* [TASK TO CARRY OUT] From the first record to the last, write each one out again exactly.

* [EXCERPTED RECORDS]
(** * location_app: contact submissions and their admin dashboard

    A shallow embedding of the two components that carry the logic of the
    application:

    - [ContactForm] (the form component): [getDeviceLocation],
      [getVisitorData] and [handleSubmit] with its retry loop around the
      store write;
    - [AdminDashboard] (components/AdminDashboard): the mapping of stored
      documents to table rows, the filter, sort and pagination derivations,
      the CSV export and the bulk delete.

    Strings are [string] (the ASCII fragment of JS strings), integers are [Z],
    loop counters are [nat].  What the browser supplies and the source only
    calls (doubles and their printing, [Date], [localeCompare]) is gathered in
    the class [Host]. *)

From Stdlib Require Import ZArith List String Ascii Bool Lia Setoid.
From Stdlib Require Import Numbers.DecimalString.
From Stdlib Require Import Permutation.
Import ListNotations.
Local Open Scope list_scope.
Local Open Scope string_scope.

(** ** JavaScript string and array primitives used by the source *)

Module Js.

(** The character U+0022. *)
Definition dquote : ascii := ascii_of_nat 34.

Definition lowerChar (c : ascii) : ascii :=
  let n := nat_of_ascii c in
  if ((65 <=? n) && (n <=? 90))%nat then ascii_of_nat (n + 32) else c.

(** [String.prototype.toLowerCase] on ASCII strings. *)
Fixpoint toLowerCase (s : string) : string :=
  match s with
  | EmptyString => EmptyString
  | String c s' => String (lowerChar c) (toLowerCase s')
  end.

(** [s.includes(t)]: [t] occurs in [s] at some index. *)
Fixpoint includes (s t : string) : bool :=
  prefix t s ||
  match s with
  | EmptyString => false
  | String _ s' => includes s' t
  end.

(** The global replace of [handleExport]: every U+0022 becomes two. *)
Fixpoint doubleQuotes (s : string) : string :=
  match s with
  | EmptyString => EmptyString
  | String c s' =>
      if Ascii.eqb c dquote
      then String dquote (String dquote (doubleQuotes s'))
      else String c (doubleQuotes s')
  end.

(** [arr.join(sep)] on an array whose elements are already strings. *)
Definition join (sep : string) (l : list string) : string := String.concat sep l.

(** U+000A. *)
Definition newline : ascii := ascii_of_nat 10.

(** [s.split(sep)[0]] for a one-character separator. *)
Fixpoint beforeChar (sep : ascii) (s : string) : string :=
  match s with
  | EmptyString => EmptyString
  | String c s' => if Ascii.eqb c sep then EmptyString else String c (beforeChar sep s')
  end.

(** Truthiness of a property that holds a string, [null] or [undefined]. *)
Definition truthy (o : option string) : bool :=
  match o with
  | Some s => negb (s =? EmptyString)
  | None => false
  end.

(** [o || d] for such a property. *)
Definition orElse (o : option string) (d : string) : string :=
  match o with
  | Some s => if s =? EmptyString then d else s
  | None => d
  end.

(** Number::toString of an integer. *)
Definition intToString (z : Z) : string := NilEmpty.string_of_int (Z.to_int z).

End Js.

(** ** What the browser provides *)

Class Host := {
  (** IEEE doubles, as delivered by the geolocation and screen APIs. *)
  number : Type;
  (** ToBoolean on a number: false exactly for +0, -0 and NaN. *)
  numberToBoolean : number -> bool;
  (** Number::toString, as used by template literals. *)
  numberToString : number -> string;
  (** [Date.prototype.toString] of a valid time value (ms since the epoch). *)
  dateToString : Z -> string;
  (** [Date.parse]; [None] stands for NaN. *)
  dateParse : string -> option Z;
  (** [String.prototype.localeCompare]. *)
  localeCompare : string -> string -> Z
}.

(** ** Exceptions and promises

    An awaited promise either fulfils or rejects; a rejection is a [Throw] at
    the [await].  [try]/[catch] is [catch]. *)

Module Exn.

Record js_error := { code : option string; message : string }.

(** [new Error(msg)]: no [code] property. *)
Definition newError (msg : string) : js_error := {| code := None; message := msg |}.

Inductive completion (A : Type) : Type :=
| Normal (a : A)
| Throw (e : js_error).
Arguments Normal {A} a.
Arguments Throw {A} e.

Definition bind {A B : Type} (c : completion A) (k : A -> completion B) : completion B :=
  match c with
  | Normal a => k a
  | Throw e => Throw e
  end.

* [SOLVED EXERCISE]
(** * location_app: contact submissions and their admin dashboard

    A shallow embedding of the two components that carry the logic of the
    application:

    - [ContactForm] (the form component): [getDeviceLocation],
      [getVisitorData] and [handleSubmit] with its retry loop around the
      store write;
    - [AdminDashboard] (components/AdminDashboard): the mapping of stored
      documents to table rows, the filter, sort and pagination derivations,
      the CSV export and the bulk delete.

    Strings are [string] (the ASCII fragment of JS strings), integers are [Z],
    loop counters are [nat].  What the browser supplies and the source only
    calls (doubles and their printing, [Date], [localeCompare]) is gathered in
    the class [Host]. *)

From Stdlib Require Import ZArith List String Ascii Bool Lia Setoid.
From Stdlib Require Import Numbers.DecimalString.
From Stdlib Require Import Permutation.
Import ListNotations.
Local Open Scope list_scope.
Local Open Scope string_scope.

(** ** JavaScript string and array primitives used by the source *)

Module Js.

(** The character U+0022. *)
Definition dquote : ascii := ascii_of_nat 34.

Definition lowerChar (c : ascii) : ascii :=
  let n := nat_of_ascii c in
  if ((65 <=? n) && (n <=? 90))%nat then ascii_of_nat (n + 32) else c.

(** [String.prototype.toLowerCase] on ASCII strings. *)
Fixpoint toLowerCase (s : string) : string :=
  match s with
  | EmptyString => EmptyString
  | String c s' => String (lowerChar c) (toLowerCase s')
  end.

(** [s.includes(t)]: [t] occurs in [s] at some index. *)
Fixpoint includes (s t : string) : bool :=
  prefix t s ||
  match s with
  | EmptyString => false
  | String _ s' => includes s' t
  end.

(** The global replace of [handleExport]: every U+0022 becomes two. *)
Fixpoint doubleQuotes (s : string) : string :=
  match s with
  | EmptyString => EmptyString
  | String c s' =>
      if Ascii.eqb c dquote
      then String dquote (String dquote (doubleQuotes s'))
      else String c (doubleQuotes s')
  end.

(** [arr.join(sep)] on an array whose elements are already strings. *)
Definition join (sep : string) (l : list string) : string := String.concat sep l.

(** U+000A. *)
Definition newline : ascii := ascii_of_nat 10.

(** [s.split(sep)[0]] for a one-character separator. *)
Fixpoint beforeChar (sep : ascii) (s : string) : string :=
  match s with
  | EmptyString => EmptyString
  | String c s' => if Ascii.eqb c sep then EmptyString else String c (beforeChar sep s')
  end.

(** Truthiness of a property that holds a string, [null] or [undefined]. *)
Definition truthy (o : option string) : bool :=
  match o with
  | Some s => negb (s =? EmptyString)
  | None => false
  end.

(** [o || d] for such a property. *)
Definition orElse (o : option string) (d : string) : string :=
  match o with
  | Some s => if s =? EmptyString then d else s
  | None => d
  end.

(** Number::toString of an integer. *)
Definition intToString (z : Z) : string := NilEmpty.string_of_int (Z.to_int z).

End Js.

(** ** What the browser provides *)

Class Host := {
  (** IEEE doubles, as delivered by the geolocation and screen APIs. *)
  number : Type;
  (** ToBoolean on a number: false exactly for +0, -0 and NaN. *)
  numberToBoolean : number -> bool;
  (** Number::toString, as used by template literals. *)
  numberToString : number -> string;
  (** [Date.prototype.toString] of a valid time value (ms since the epoch). *)
  dateToString : Z -> string;
  (** [Date.parse]; [None] stands for NaN. *)
  dateParse : string -> option Z;
  (** [String.prototype.localeCompare]. *)
  localeCompare : string -> string -> Z
}.

(** ** Exceptions and promises

    An awaited promise either fulfils or rejects; a rejection is a [Throw] at
    the [await].  [try]/[catch] is [catch]. *)

Module Exn.

Record js_error := { code : option string; message : string }.

(** [new Error(msg)]: no [code] property. *)
Definition newError (msg : string) : js_error := {| code := None; message := msg |}.

Inductive completion (A : Type) : Type :=
| Normal (a : A)
| Throw (e : js_error).
Arguments Normal {A} a.
Arguments Throw {A} e.

Definition bind {A B : Type} (c : completion A) (k : A -> completion B) : completion B :=
  match c with
  | Normal a => k a
  | Throw e => Throw e
  end.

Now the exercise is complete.